Adjuvant chemotherapy in stage III colon cancer: A regional cancer care centre experience. (#386)

Khageshwor Pokharel 1 , Andrew Lee 1 , Kate Haigh 1 , Amit Sharma 1 , Natacha Sorour 1 , Guranjan Grewal 1
  1. Medical Oncology, Toowoomba Hospital, Toowoomba, QLD, Australia

Background: Adjuvant chemotherapy for colon cancer encompassing a fluorouracil backbone ± oxaliplatin has contributed to improved five-year disease free and overall survival.2-4 Delivery of evidence based cancer care has been a challenge for patients in rural and remote Australia.5 There is minimal data regarding adjuvant chemotherapy for colon cancer in regional and remote areas.

Aim: To examine factors influencing selection, timing of delivery and dose intensity of adjuvant chemotherapy for colon cancer in a regional Australian hospital.

Methods: Patients who received adjuvant chemotherapy for stage III colon cancer between September 2010 and June 2014 were identified using chemotherapy prescribing software.
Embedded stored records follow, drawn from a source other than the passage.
(* ===== verification/Start.v ===== *)
(** * The start of the kernel (main.c, seginit of vm.c, tvinit and idtinit of
    trap.c, the descriptors of mmu.h, uartinit, uartintr, consoleinit and
    ideinit)

    The segment and interrupt descriptor tables are kept beside the devices:
    a descriptor is a structure of bit fields, [seg_word] and [gate_word] are
    its eight bytes, and the processor is described by how it reads those.
    main runs the initialisation of every component; the other processors run
    mpenter while the first one waits for them. *)

From S2P Require Import Prelude Machine Spinlock Mp StringLib Cprintf Kalloc Vm UserMem Proc Scheduler ProcDump Console PriorityLock SleepLock SharedMem Bio Ide Log Inode Pipe ConsoleDev Fs File SysArgs Exec Life Sysfile Sysproc Syscall Kbd Trap Apic.

(** ** Descriptors (mmu.h) *)

(** A value in a bit field of [w] bits. *)
Definition field (w z : Z) : Z := z `mod` 2 ^ w.

Record segdesc := Segdesc {
  sd_lim_15_0 : Z; sd_base_15_0 : Z; sd_base_23_16 : Z; sd_type : Z; sd_s : Z; sd_dpl : Z; sd_p : Z;
  sd_lim_19_16 : Z; sd_avl : Z; sd_rsv1 : Z; sd_db : Z; sd_g : Z; sd_base_31_24 : Z;
}.

(** Bit fields one after the other, from bit 0 on. *)
Fixpoint pack (fs : list (Z * Z)) : Z :=
  match fs with
  | [] => 0
  | (w, v) :: fs' => field w v + 2 ^ w * pack fs'
  end.

(** The descriptor in memory, as a 64-bit word. *)
Definition seg_word (d : segdesc) : Z :=
  pack [(16, sd_lim_15_0 d); (16, sd_base_15_0 d); (8, sd_base_23_16 d); (4, sd_type d); (1, sd_s d); (2, sd_dpl d);
        (1, sd_p d); (4, sd_lim_19_16 d); (1, sd_avl d); (1, sd_rsv1 d); (1, sd_db d); (1, sd_g d); (8, sd_base_31_24 d)].

Definition SEG (type base lim dpl : Z) : segdesc :=
  Segdesc (Z.land (Z.shiftr lim 12) 0xffff) (Z.land (u32 base) 0xffff) (Z.land (Z.shiftr (u32 base) 16) 0xff) type 1 dpl 1
    (Z.shiftr (u32 lim) 28) 0 0 1 1 (Z.shiftr (u32 base) 24).
Definition SEG16 (type base lim dpl : Z) : segdesc :=
  Segdesc (Z.land lim 0xffff) (Z.land (u32 base) 0xffff) (Z.land (Z.shiftr (u32 base) 16) 0xff) type 1 dpl 1
    (Z.shiftr (u32 lim) 16) 0 0 1 0 (Z.shiftr (u32 base) 24).

Record gatedesc := Gatedesc {
  gd_off_15_0 : Z; gd_cs : Z; gd_args : Z; gd_rsv1 : Z; gd_type : Z; gd_s : Z; gd_dpl : Z; gd_p : Z; gd_off_31_16 : Z;
}.

Definition gate_word (g : gatedesc) : Z :=
  pack [(16, gd_off_15_0 g); (16, gd_cs g); (5, gd_args g); (3, gd_rsv1 g); (4, gd_type g); (1, gd_s g); (2, gd_dpl g);
        (1, gd_p g); (16, gd_off_31_16 g)].

Definition STA_X : Z := 0x8.
Definition STA_W : Z := 0x2.
Definition STA_R : Z := 0x2.
Definition STS_T32A : Z := 0x9.
Definition STS_IG32 : Z := 0xE.
Definition STS_TG32 : Z := 0xF.
Definition SEG_KCODE : nat := 1.
Definition SEG_KDATA : nat := 2.
Definition SEG_TSS : nat := 5.
Definition NSEGS : nat := 6.

(** SETGATE assigns every field. *)
Definition SETGATE (istrap : bool) (sel off d : Z) : gatedesc :=
  Gatedesc (Z.land (u32 off) 0xffff) sel 0 0 (if istrap then STS_TG32 else STS_IG32) 0 d 1 (Z.shiftr (u32 off) 16).

(** ** The tables and the registers that point to them *)

(** [gdts] is cpus[].gdt, [idt] the table of trap.c; [gdtr] and [idtr] are the
    limit and base each processor has loaded, by its APIC id. *)
Record tables := Tables {
  gdts : list (list segdesc);
  idt : list gatedesc;
  gdtr : gmap Z (Z * Z);
  idtr : gmap Z (Z * Z);
}.
#[export] Instance tables_eta : Eta tables := fun r => Tables (gdts r) (idt r) (gdtr r) (idtr r).
#[export] Instance upd_gdts : Upd gdts := ltac:(derive_upd).
#[export] Instance upd_idt : Upd idt := ltac:(derive_upd).
#[export] Instance upd_gdtr : Upd gdtr := ltac:(derive_upd).
#[export] Instance upd_idtr : Upd idtr := ltac:(derive_upd).

#[export] Instance with_tables {D} (H : Hardware D) : Hardware (D * tables) := {|
  dev_outb p v d := (dev_outb p v (fst d), snd d);
  dev_inb p d := let '(v, x) := dev_inb p (fst d) in (v, (x, snd d));
  dev_st a v d := (dev_st a v (fst d), snd d);
  dev_ld a d := let '(v, x) := dev_ld a (fst d) in (v, (x, snd d));
|}.

(** ** Operations *)

Section Start.
Context {D : Type} {H : Hardware D}.
Notation Hw := (M (kstate * (D * tables))).

Definition put_tables (f : tables -> tables) : Hw unit :=
  fun sd => Done tt (fst sd, (fst (snd sd), f (snd (snd sd)))).

(** The pseudo descriptor of lgdt and lidt: three shorts. *)
Definition pseudo (p size : Z) : Z * Z := (u16 (size - 1), u16 p + 65536 * u16 (Z.shiftr (u32 p) 16)).

Definition lgdt (p size : Z) : Hw unit :=
  a <- kernel (gets lapic_id) ;; put_tables (upd gdtr <[a := pseudo p size]>).
Definition lidt (p size : Z) : Hw unit :=
  a <- kernel (gets lapic_id) ;; put_tables (upd idtr <[a := pseudo p size]>).

(** The addresses the linker gives to cpus[c].gdt and idt, and the entry points
    in vectors[]. *)
Context (gdt_addr : nat -> Z) (idt_addr : Z) (vectors : nat -> Z).

Definition put_seg (c k : nat) (d : segdesc) : Hw unit := put_tables (upd gdts (alter <[k := d]> c)).

Definition seginit : Hw unit :=
  c <- kernel cpuid ;;
  put_seg c SEG_KCODE (SEG (Z.lor STA_X STA_R) 0 0xffffffff 0) ;;
  put_seg c SEG_KDATA (SEG STA_W 0 0xffffffff 0) ;;
  put_seg c (Z.to_nat SEG_UCODE) (SEG (Z.lor STA_X STA_R) 0 0xffffffff DPL_USER) ;;
  put_seg c (Z.to_nat SEG_UDATA) (SEG STA_W 0 0xffffffff DPL_USER) ;;
  lgdt (gdt_addr c) (8 * Z.of_nat NSEGS).

(** The task state segment as switchuvm writes it, with [s] cleared. *)
Definition sizeof_taskstate : Z := 104.
Definition tss_desc (ts : Z) : segdesc :=
  let d := SEG16 STS_T32A ts (sizeof_taskstate - 1) 0 in
  Segdesc (sd_lim_15_0 d) (sd_base_15_0 d) (sd_base_23_16 d) (sd_type d) 0 (sd_dpl d) (sd_p d)
    (sd_lim_19_16 d) (sd_avl d) (sd_rsv1 d) (sd_db d) (sd_g d) (sd_base_31_24 d).

Definition set_gate (i : nat) (istrap : bool) (d : Z) : Hw unit :=
  put_tables (upd idt <[i := SETGATE istrap (Z.shiftl (Z.of_nat SEG_KCODE) 3) (vectors i) d]>).

Definition tvinit : Hw unit :=
  forall_ (seq 0 256) (fun i => set_gate i false 0) ;;
  set_gate (Z.to_nat T_SYSCALL) true DPL_USER ;;
  kernel (initlock L_tickslock "time").

Definition idtinit : Hw unit := lidt idt_addr (8 * 256).

(** *** Devices *)

Definition uartinit : Hw unit :=
  outb (COM1 + 2) 0 ;;
  outb (COM1 + 3) 0x80 ;;
  outb COM1 (115200 / 9600) ;;
  outb (COM1 + 1) 0 ;;
  outb (COM1 + 3) 0x03 ;;
  outb (COM1 + 4) 0 ;;
  outb (COM1 + 1) 0x01 ;;
  v <- inb (COM1 + 5) ;;
  if v =? 0xFF then ret tt
  else
    kernel (modify (fun s => s <| cons ::= fun k => k <| uart := 1 |> |>)) ;;
    inb (COM1 + 2) ;;
    inb COM1 ;;
    ioapicenable IRQ_COM1 0 ;;
    kernel (forall_ (seq 0 7) (fun i =>
      c <- or_fault ((bytes "xv6..." ++ newline) !! i) "string" ;;
      uartputc c)).

(** The bytes uartgetc gives until it has none. *)
Fixpoint uart_chars (fuel : nat) : Hw (list Z) :=
  match fuel with
  | O => fun sd => Fuel sd
  | S fuel' =>
      c <- uartgetc ;;
      if c <? 0 then ret [] else l <- uart_chars fuel' ;; ret (c :: l)
  end.
Definition uartintr (fuel : nat) : Hw unit := l <- uart_chars fuel ;; kernel (consoleintr l).

Definition consoleinit : Hw unit :=
  kernel (initlock L_cons "console") ;;
  kernel (put_fs (fun f => f <| devsw_console := true |>)) ;;
  kernel (modify (fun s => s <| cons ::= fun k => k <| cons_locking := 1 |> |>)) ;;
  ioapicenable IRQ_KBD 0.

Definition IDE_BSY : Z := 0x80.
Definition IDE_DRDY : Z := 0x40.

(** idewait(0) at the ports. *)
Fixpoint ide_ready (fuel : nat) : Hw unit :=
  match fuel with
  | O => fun sd => Fuel sd
  | S fuel' =>
      r <- inb 0x1f7 ;;
      if Z.land r (Z.lor IDE_BSY IDE_DRDY) =? IDE_DRDY then ret tt else ide_ready fuel'
  end.

(** for(i=0; i<1000; i++) if(inb(0x1f7) != 0){ havedisk1 = 1; break; } *)
Fixpoint probe_disk1 (n : nat) : Hw unit :=
  match n with
  | O => ret tt
  | S n' =>
      r <- inb 0x1f7 ;;
      if r =? 0 then probe_disk1 n' else kernel (put_fs (fun f => f <| havedisk1 := 1 |>))
  end.

Definition ideinit (fuel : nat) : Hw unit :=
  kernel (initlock L_ide "ide") ;;
  n <- kernel (gets ncpu) ;;
  ioapicenable IRQ_IDE (n - 1) ;;
  ide_ready fuel ;;
  outb 0x1f6 (Z.lor 0xe0 (Z.shiftl 1 4)) ;;
  probe_disk1 1000 ;;
  outb 0x1f6 (Z.lor 0xe0 (Z.shiftl 0 4)).

(** *** main.c *)

Definition PTE_PS : Z := 0x80.
Definition entrypgdir : list Z :=
  <[0%nat := Z.lor (Z.lor (Z.lor 0 PTE_P) PTE_W) PTE_PS]>
    (<[Z.to_nat (Z.shiftr KERNBASE 22) := Z.lor (Z.lor (Z.lor 0 PTE_P) PTE_W) PTE_PS]> (replicate 1024 0)).

(** The scheduler of a processor. The process it switches to comes back in
    sched. *)
Fixpoint scheduler_loop (turns : nat) (last_rr : nat) : K unit :=
  match turns with
  | O => fun s => Fuel s
  | S turns' =>
      r <- scheduler_switch last_rr ;;
      match fst r with
      | None => scheduler_loop turns' (snd r)
      | Some _ =>
          (fun s => Sched s (fun s' => Done tt s')) ;;
          scheduler_return ;;
          scheduler_loop turns' (snd r)
      end
  end.

Definition scheduler (turns : nat) : K unit :=
  c <- mycpu ;;
  put_cpu c (fun k => k <| cpu_proc := None |>) ;;
  scheduler_loop turns (NPROC - 1).

(** mpmain up to the call of the scheduler. *)
Definition mpmain_ready : Hw unit :=
  c <- kernel cpuid ;;
  c' <- kernel cpuid ;;
  kernel (cprintf (bytes "cpu%d: starting %d" ++ newline) [AInt (Z.of_nat c); AInt (Z.of_nat c')]) ;;
  idtinit ;;
  c <- kernel mycpu ;;
  kernel (put_cpu c (fun k => k <| Machine.started := 1 |>)).

(** The end of mpinit, on a board with an IMCR. *)
Definition mask_imcr : Hw unit :=
  outb 0x22 0x70 ;;
  v <- inb 0x23 ;;
  outb 0x23 (Z.lor v 1).

Section Main.
Context `{Wakeups} `{DiskDriver} (fuel turns : nat).
(** The images the linker embeds, and the addresses of mpenter and entrypgdir. *)
Context (initcode entryother : list Z) (mpenter_addr entrypgdir_addr : Z).

Definition mpmain : Hw unit := mpmain_ready ;; kernel (scheduler turns).

Definition mpenter_ready (lapic : Z) : Hw unit :=
  kernel switchkvm ;;
  seginit ;;
  lapicinit lapic fuel ;;
  mpmain_ready.

(** What another processor, with APIC id [a], does while this one waits. It
    has its own interrupt flag, off, and its own page directory. *)
Definition on_processor (a : Z) (m : Hw unit) : Hw unit :=
  s0 <- kernel get ;;
  kernel (modify (fun s => s <| lapic_id := a |> <| eflags := 0 |> <| cr3 := V2P entrypgdir_addr |>)) ;;
  m ;;
  kernel (modify (fun s => s <| lapic_id := lapic_id s0 |> <| eflags := eflags s0 |> <| cr3 := cr3 s0 |>)).

(** The address entryother.S is linked to run at. *)
Definition ap_code : Z := P2V 0x7000.

Definition start_processor (lapic : Z) (c : nat) : Hw unit :=
  me <- kernel mycpu ;;
  if bool_decide (c = me) then ret tt
  else
    stack <- kernel kalloc ;;
    kernel (store32 (ap_code - 4) (u32 (stack + KSTACKSIZE))) ;;
    kernel (store32 (ap_code - 8) mpenter_addr) ;;
    kernel (store32 (ap_code - 12) (V2P entrypgdir_addr)) ;;
    k <- kernel (cpu_at c) ;;
    lapicstartap lapic (apicid k) (V2P ap_code) ;;
    on_processor (apicid k) (mpenter_ready lapic) ;;
    k <- kernel (cpu_at c) ;;
    if Machine.started k =? 0 then (fun sd => Spin sd) else ret tt.

Definition startothers (lapic : Z) : Hw unit :=
  kernel (copy_in ap_code entryother) ;;
  n <- kernel (gets ncpu) ;;
  forall_ (seq 0 (Z.to_nat n)) (start_processor lapic).

Definition main : Hw unit :=
  e <- kernel (gets (fun s => sym_end (syms s))) ;;
  kernel (kinit1 e (P2V (4 * 1024 * 1024))) ;;
  kernel kvmalloc ;;
  mp <- kernel (mpinit fuel) ;;
  when (imcr mp) mask_imcr ;;
  lapicinit (lapic mp) fuel ;;
  seginit ;;
  picinit ;;
  ioapicinit (ioapicid mp) ;;
  consoleinit ;;
  uartinit ;;
  kernel pinit ;;
  tvinit ;;
  kernel binit ;;
  kernel fileinit ;;
  ideinit fuel ;;
  startothers (lapic mp) ;;
  kernel (kinit2 (P2V (4 * 1024 * 1024)) (P2V PHYSTOP)) ;;
  kernel (userinit initcode) ;;
  mpmain.
End Main.
End Start.

(** ** What the processor reads in a descriptor *)

Definition bits (lo n z : Z) : Z := (z / 2 ^ lo) `mod` 2 ^ n.

Definition hw_base (w : Z) : Z := bits 16 16 w + 2 ^ 16 * bits 32 8 w + 2 ^ 24 * bits 56 8 w.
(** With the granularity bit the limit counts pages. *)
Definition scaled (g l : Z) : Z := if g =? 1 then l * 4096 + 4095 else l.
Definition hw_limit (w : Z) : Z := scaled (bits 55 1 w) (bits 0 16 w + 2 ^ 16 * bits 48 4 w).
Definition hw_type (w : Z) : Z := bits 40 4 w.
Definition hw_application (w : Z) : bool := bits 44 1 w =? 1.
Definition hw_dpl (w : Z) : Z := bits 45 2 w.
Definition hw_present (w : Z) : bool := bits 47 1 w =? 1.
Definition hw_offset (w : Z) : Z := bits 0 16 w + 2 ^ 16 * bits 48 16 w.
Definition hw_selector (w : Z) : Z := bits 16 16 w.

Lemma bits_here n w v fs : 0 <= n <= w -> bits 0 n (pack ((w, v) :: fs)) = field n v.
Proof.
  intros Hn. unfold bits. rewrite Z.pow_0_r, Z.div_1_r. cbn [pack]. unfold field.
  replace w with (n + (w - n)) by lia. rewrite Z.pow_add_r by lia.
  pose proof (Z.pow_pos_nonneg 2 n). pose proof (Z.pow_pos_nonneg 2 (w - n)).
  rewrite <- Z.mul_assoc, (Z.mul_comm (2 ^ n) (_ * _)), Z.mod_add by lia.
  rewrite Z.rem_mul_r by lia. rewrite (Z.mul_comm (2 ^ n)), Z.mod_add by lia. apply Z.mod_mod. lia.
Qed.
Patient demographics, comorbidities, TNM stage, and relevant chemotherapy data was collected by retrospective chart review. Patients were grouped by age (<70, ≥70) and location (<25km, 25-99km, ≥100km from treatment centre). Pearson-Χ2 and logistic regression analyses were used to examine association between demographic factors and treatment regimen, and between demographic factors and dose intensity respectively.

Results:44 patients, median age 66 (range=29-84) were included in the study. 39% of patients (n=17) resided >100km from the treatment centre and 25% (n=11) resided within 25km. Age >70 (n=18) was associated with selection of non-oxaliplatin based regimens, (p=0.001). Patients age >70 were less likely to commence adjuvant treatment within 56 days postoperatively, (p=0.073) and more likely to experience dose delay (p=0.066). Female patients were less likely to complete the target number of cycles (p=0.032).

Conclusion: Older patients were treated with oxaliplatin-based regimens significantly less frequently than younger patients. Older patients commencement of adjuvant treatment appeared to be delayed and were also more likely to experience dose delay after commencement however these trends did not reach statistical significance. Female patients were less likely to complete the target number of cycles. Demographic factors, comorbidities and chemotherapy regimen were not associated with reduction in dose intensity or completion rates.